Das Hamburger Unternehmen Germanischer Lloyd (GL) versichert nicht nur Schiffe, sondern neuerdings auch die soziale Vertreibung von AnwohnerInnen in der südlichen Neustadt. Betroffen sind die MieterInnen der rund 50 GL-Wohnungen im Wolfgangsweg 9 und 11 sowie Vorsetzen 41 und 42. Ihnen stehen Abriß oder Luxussanierung und damit – für die meisten unbezahlbare – kräftige Miet- erhöhungen ins Haus. Befristete Mietverträge werden ohne triftigen Kündigungsgrund erst gar nicht mehr verlängert, einige Wohnungen stehen bereits leer. Die Gebäude „rotten seit Jahren vor sich hin“, klagt Eve Raatschen, Juristin bei Mieter helfen Mietern.

„Definitiv fest steht, daß wir eine Rekonstruktion oder Modernisierung der Häuser vornehmen werden“, bestätigte gestern ein Unternehmens-Sprecher der taz. Auch ein Abriß der maroden Jahrhundertwende-Gemäuer sei „nicht ausgeschlossen“. Anschließend plane die Versicherung gemäß Baurecht vierstöckige Wohn- und Bürohäuser. Einzig um die Expansion in direkter Nachbarschaft zum jetzigen Unternehmenssitz zu sichern, argwöhnen die AnwohnerInnen.

Entsprechende Anträge liegen dem Bezirksamt Mitte jedoch bisher nicht vor. Umstritten ist auch, ob die Stadt das Bauvorhaben überhaupt genehmigen sollte: „Die Stadt hat eigens für die südliche Neustadt eine soziale Erhaltungsverordnung verhängt“, erinnert Eve Raatschen an das öffentliche Versprechen, die mehrheitlich finanzschwachen MieterInnen des Viertels vor Verdrängung zu schützen.
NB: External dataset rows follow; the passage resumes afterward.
(* ===== verification/CellSlabIteration.v ===== *)
(** * Iterating over cell slabs (subarray/cell_slab_iter.cc)

    Tuples in lexicographic order and the odometer that enumerates them; the parts a
    range is cut into; the stops of each dimension, and that the iterator visits their
    tuples, one per step, and ends after the last. *)

From stdpp Require Import gmap.
From S2P Require Import Prelude.
From S2P Require Import Enums.
From S2P Require Import Num.
From S2P Require Import NumFacts.
From S2P Require Import Range.
From S2P Require Import Loops.
From S2P Require Import Dimension.
From S2P Require Import DimensionProofs.
From S2P Require Import Domain.
From S2P Require Import DomainCells.
From S2P Require Import DomainProofs.
From S2P Require Import RTree.
From S2P Require Import ArraySchema.
From S2P Require Import Subarray.
From S2P Require Import SubarrayTiles.
From S2P Require Import SubarrayRanges.
From S2P Require Import SubarrayParts.
From S2P Require Import CellSlabs.
Local Open Scope Z_scope.

(** ** Tuples and odometers *)

(** All tuples with one element of each list, the last one varying fastest. *)
Fixpoint tuples {X : Type} (ls : list (list X)) : list (list X) :=
  match ls with [] => [[]] | l :: ls => l ≫= λ x, cons x <$> tuples ls end.

Lemma bind_assoc {X Y W : Type} (f : X → list Y) (g : Y → list W) l : (l ≫= f) ≫= g = l ≫= λ x, f x ≫= g.
Proof. induction l as [|x l IH]; [done|]. rewrite !bind_cons, bind_app, IH. done. Qed.

Lemma fmap_bind {X Y W : Type} (f : X → list Y) (g : Y → W) l : g <$> (l ≫= f) = l ≫= λ x, g <$> f x.
Proof. induction l as [|x l IH]; [done|]. rewrite !bind_cons, fmap_app, IH. done. Qed.

Lemma bind_ext_in {X Y : Type} (f g : X → list Y) l : (∀ x, x ∈ l → f x = g x) → l ≫= f = l ≫= g.
Proof.
  induction l as [|x l IH]; intros H; [done|]. rewrite !bind_cons, (H x), IH; [done| |left].
  intros y Hy. apply H. by right.
Qed.

Lemma tuples_snoc {X : Type} (ls : list (list X)) (l : list X) :
  tuples (ls ++ [l]) = tuples ls ≫= λ t, (λ x, t ++ [x]) <$> l.
Proof.
  induction ls as [|k ls IH].
  - cbn. rewrite app_nil_r. induction l as [|x l IH]; [done|]. cbn in *. by rewrite IH.
  - simpl tuples. rewrite IH, bind_assoc. apply list_bind_ext; [|done]. intros x. rewrite fmap_bind, list_fmap_bind.
    apply list_bind_ext; [|done]. intros t. by rewrite <- list_fmap_compose.
Qed.

Lemma tuples_fmap {X Y : Type} (f : X → Y) (ls : list (list X)) : tuples (fmap (M := list) f <$> ls) = fmap (M := list) f <$> tuples ls.
Proof.
  induction ls as [|l ls IH]; [done|]. rewrite fmap_cons. cbn [tuples]. rewrite IH, fmap_bind, list_fmap_bind.
  apply list_bind_ext; [|done]. intros x. unfold compose. by rewrite <- !list_fmap_compose.
Qed.

(** The element of every wheel at its digit. *)
Definition sel {X : Type} `{!Inhabited X} (ws : list (list X)) (cs : list Z) : list X :=
  zip_with (λ w c, w !!! Z.to_nat c) ws cs.

Lemma seqZ_rows l m : 0 ≤ l → 0 ≤ m → seqZ 0 (l * m) = seqZ 0 l ≫= λ c, (λ j, c * m + j) <$> seqZ 0 m.
Proof.
  intros Hl Hm. pattern l. apply natlike_ind; [|intros x Hx IH|done].
  - by rewrite Z.mul_0_l.
  - rewrite Z.mul_succ_l, seqZ_app, IH by nia. unfold Z.succ. rewrite seqZ_app, bind_app by lia. simpl.
    rewrite app_nil_r, !Z.add_0_l. f_equal. rewrite fmap_add_seqZ. by rewrite Z.add_0_r.
Qed.

Lemma tuples_digits {X : Type} `{!Inhabited X} (ws : list (list X)) :
  tuples ws = (λ i, sel ws (dig (zlen <$> ws) i)) <$> seqZ 0 (cap (zlen <$> ws)).
Proof.
  induction ws as [|w ws IH]; [done|]. cbn [tuples fmap list_fmap cap]. fold (zlen <$> ws).
  assert (0 ≤ cap (zlen <$> ws)) as Hc by (clear; induction ws as [|w ws IH]; [done|]; apply Z.mul_nonneg_nonneg; [unfold zlen; lia|exact IH]).
  rewrite seqZ_rows by (unfold zlen in *; lia). set (m := cap (zlen <$> ws)) in *.
  assert (w = (λ c, w !!! Z.to_nat c) <$> seqZ 0 (zlen w)) as E.
  { apply list_eq_same_length with (length w); [rewrite length_fmap, length_seqZ; unfold zlen; lia|done|].
    intros i x y Hi Hx Hy. apply list_lookup_fmap_Some in Hy as (c & -> & Hc'). apply lookup_seqZ in Hc' as [-> _].
    rewrite Z.add_0_l, Nat2Z.id. by rewrite (list_lookup_total_correct _ _ _ Hx). }
  rewrite E at 1. rewrite list_fmap_bind, fmap_bind. apply list_bind_ext; [|done]. intros c. unfold compose.
  rewrite IH, <- !list_fmap_compose. apply list_fmap_ext. intros k i Hi. unfold compose. apply lookup_seqZ in Hi as [-> Hi].
  cbn [dig sel zip_with]. fold m. rewrite (Z.add_comm (c * m)), Z.div_add, Z.div_small, Z.mod_add, Z.mod_small by lia.
  done.
Qed.

(** An odometer: [adv k] moves the digit [k] on, or resets it and moves on the digit
    before it. Starting at the last digit, it counts. *)
Section odometer.
Context {St : Type} (adv : nat → St → res St) (st : list Z → St) (ls : list Z).

Hypothesis Hls : grid ls.
Hypothesis Hstep : ∀ l1 l l2 c1 c c2, ls = l1 ++ l :: l2 → SubarrayRanges.inside l1 c1 → SubarrayRanges.inside l2 c2 → 0 ≤ c → c + 1 < l →
  adv (length l1) (st (c1 ++ c :: c2)) = Ok (st (c1 ++ c + 1 :: c2)).
Hypothesis Hcarry : ∀ l1 x l l2 c1 c2, ls = (l1 ++ [x]) ++ l :: l2 → SubarrayRanges.inside (l1 ++ [x]) c1 → SubarrayRanges.inside l2 c2 →
  adv (Datatypes.S (length l1)) (st (c1 ++ l - 1 :: c2)) = adv (length l1) (st (c1 ++ 0 :: c2)).

Lemma odometer_carry k : ∀ l1 l l2 c1 c c2, ls = l1 ++ l :: l2 → length l1 = k →
  SubarrayRanges.inside l1 c1 → 0 ≤ c < l → SubarrayRanges.inside l2 c2 →
  (flat l1 c1 * l + c + 1 < cap l1 * l →
     adv k (st (c1 ++ c :: c2)) = Ok (st (dig (l1 ++ [l]) (flat l1 c1 * l + c + 1) ++ c2))) ∧
  (∀ h t, c1 ++ [c] = tops (l1 ++ [l]) → ls = h :: t → c2 = zeros l2 → adv k (st (c1 ++ c :: c2)) = adv 0 (st (h - 1 :: zeros t))).
Proof.
  induction k as [|k IH]; intros l1 l l2 c1 c c2 El L1 Hin Hc H2;
    pose proof (Forall2_length _ _ _ Hin) as L3; pose proof (inside_grid _ _ Hin) as Hg; pose proof (flat_bound _ _ Hin) as Hb.
  - destruct l1; [|done]. inversion Hin; subst c1. simpl. split.
    + intros Hf. rewrite Z.div_1_r. apply (Hstep [] l l2 [] c c2); try done; lia.
    + intros h t [= ->] E ->. rewrite E in El. by injection El as -> ->.
  - destruct (decide (c + 1 = l)) as [Ec|Ec].
    + destruct (exists_last (l := l1)) as (l0 & x & ->); [by intros ->|]. rewrite length_app in L1. simpl in L1.
      replace c with (l - 1) by lia. replace (Datatypes.S k) with (Datatypes.S (length l0)) by lia. rewrite (Hcarry l0 x l l2) by done.
      apply Forall2_app_inv_l in Hin as (c0 & cx & Hin0 & Hx & ->). apply Forall2_cons_inv_l in Hx as (y & cy & Hy & ->%Forall2_nil_inv_l & ->).
      pose proof (Forall2_length _ _ _ Hin0) as L0. rewrite flat_snoc, cap_app in * by lia. simpl in Hb.
      replace (length l0) with k by lia. rewrite <- app_assoc. simpl.
      destruct (IH l0 x (l :: l2) c0 y (0 :: c2)) as [I1 I2]; [by rewrite <- app_assoc in El|lia|done|done|by constructor; [lia|]|].
      split.
      * intros Hf. rewrite I1 by (simpl in Hf; nia). rewrite (dig_snoc (l0 ++ [x]) l); [|done|lia|rewrite cap_app, cap_app; simpl in *; nia].
        replace ((flat l0 c0 * x + y) * l + (l - 1) + 1) with ((flat l0 c0 * x + y + 1) * l) by lia.
        rewrite Z.div_mul, Z.mod_mul by lia. by rewrite <- app_assoc.
      * intros h t Et Eh ->. apply (I2 h t); [|done|done]. unfold tops in Et. rewrite fmap_app in Et. by apply app_inj_tail in Et as [Et _].
    + split.
      * intros Hf. replace (Datatypes.S k) with (length l1) by lia. rewrite (Hstep l1 l l2) by (done || lia).
        rewrite dig_snoc; [|done|lia|rewrite cap_app; simpl; nia].
        rewrite <- Z.add_assoc, (Z.add_comm (flat l1 c1 * l)), Z.div_add, Z.div_small, Z.add_0_l, (dig_flat _ _ Hin) by lia.
        rewrite Z.mod_add, Z.mod_small by lia. by rewrite <- app_assoc.
      * intros h t Et. exfalso. unfold tops in Et. rewrite fmap_app in Et. apply app_inj_tail in Et as [_ Et]. lia.
Qed.

Lemma odometer_next i : 0 ≤ i → i + 1 < cap ls → adv (length ls - 1) (st (dig ls i)) = Ok (st (dig ls (i + 1))).
Proof.
  intros Hi Hi1. pose proof (dig_inside ls i Hls ltac:(lia)) as Hin. pose proof (flat_dig ls i Hls ltac:(lia)) as Ef.
  destruct (exists_last (l := ls)) as (l1 & l & E); [intros E0; rewrite E0 in Hi1; simpl in Hi1; lia|]. rewrite E in Hi1, Hin, Ef |- *.
  apply Forall2_app_inv_l in Hin as (c1 & cx & Hin & Hx & Ed). apply Forall2_cons_inv_l in Hx as (c & cy & Hc & ->%Forall2_nil_inv_l & ->).
  pose proof (Forall2_length _ _ _ Hin) as L1. rewrite Ed in Ef |- *. rewrite flat_snoc in Ef by lia. rewrite cap_app in Hi1. simpl in Hi1.
  destruct (odometer_carry (length l1) l1 l [] c1 c []) as [H _]; try done; [by constructor|].
  rewrite length_app. simpl. rewrite Nat.add_sub, H by lia. by rewrite Ef, app_nil_r.
Qed.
Doch anstatt steuernd einzugreifen, gibt sich die zuständige Stadtentwicklungsbehörde (Steb) hilflos: Zwar habe ein städtisches Vorkaufsrecht auf die Häuser bestanden, als diese erst am vergangenen 1. Juni von der bisherigen Eigentümerin (Hamburg-Mannheimer) in den Besitz des GL übergingen. „Der Verkaufspreis aber lag jenseits unserer finanziellen Möglichkeiten“, bedauert Steb-Sprecher Bernd Meyer.

Die fünf Millionen Mark, die der Stadt dazu zur Verfügung stehen, gingen fast komplett für einen einzigen Hauskauf in Eimsbüttel drauf. „Der Topf ist seitdem nicht wieder aufgestockt worden“, so Meyer. Sollte der GL sein Vorhaben durchsetzen, werde man aber auf einen „Sozialplan“ zur Umsiedlung der MieterInnen bestehen. Darauf wollen die sich aber nicht verlassen: „Wir sind fest entschlossen, hier nicht wegzuziehen“, sagt Matthias Wisbar von der Mieter-Initiative. Gegen die nicht verlängerten Mietverträge haben sie Widerspruch eingelegt. Denn Abriß allein, bestätigt Juristin Raatschen, „ist kein Kündigungsgrund“.

Mut macht den AnwohnerInnen auch, daß bereits die vorherige Haus-Eigentümerin, die Hamburg-Mannheimer-Versicherung, in einem Rechtsstreit gegen die Stadt Hamburg um eine Abrißgenehmigung vor dem Verwaltungsgericht kapitulierte und die Häuser daraufhin lieber verkaufte.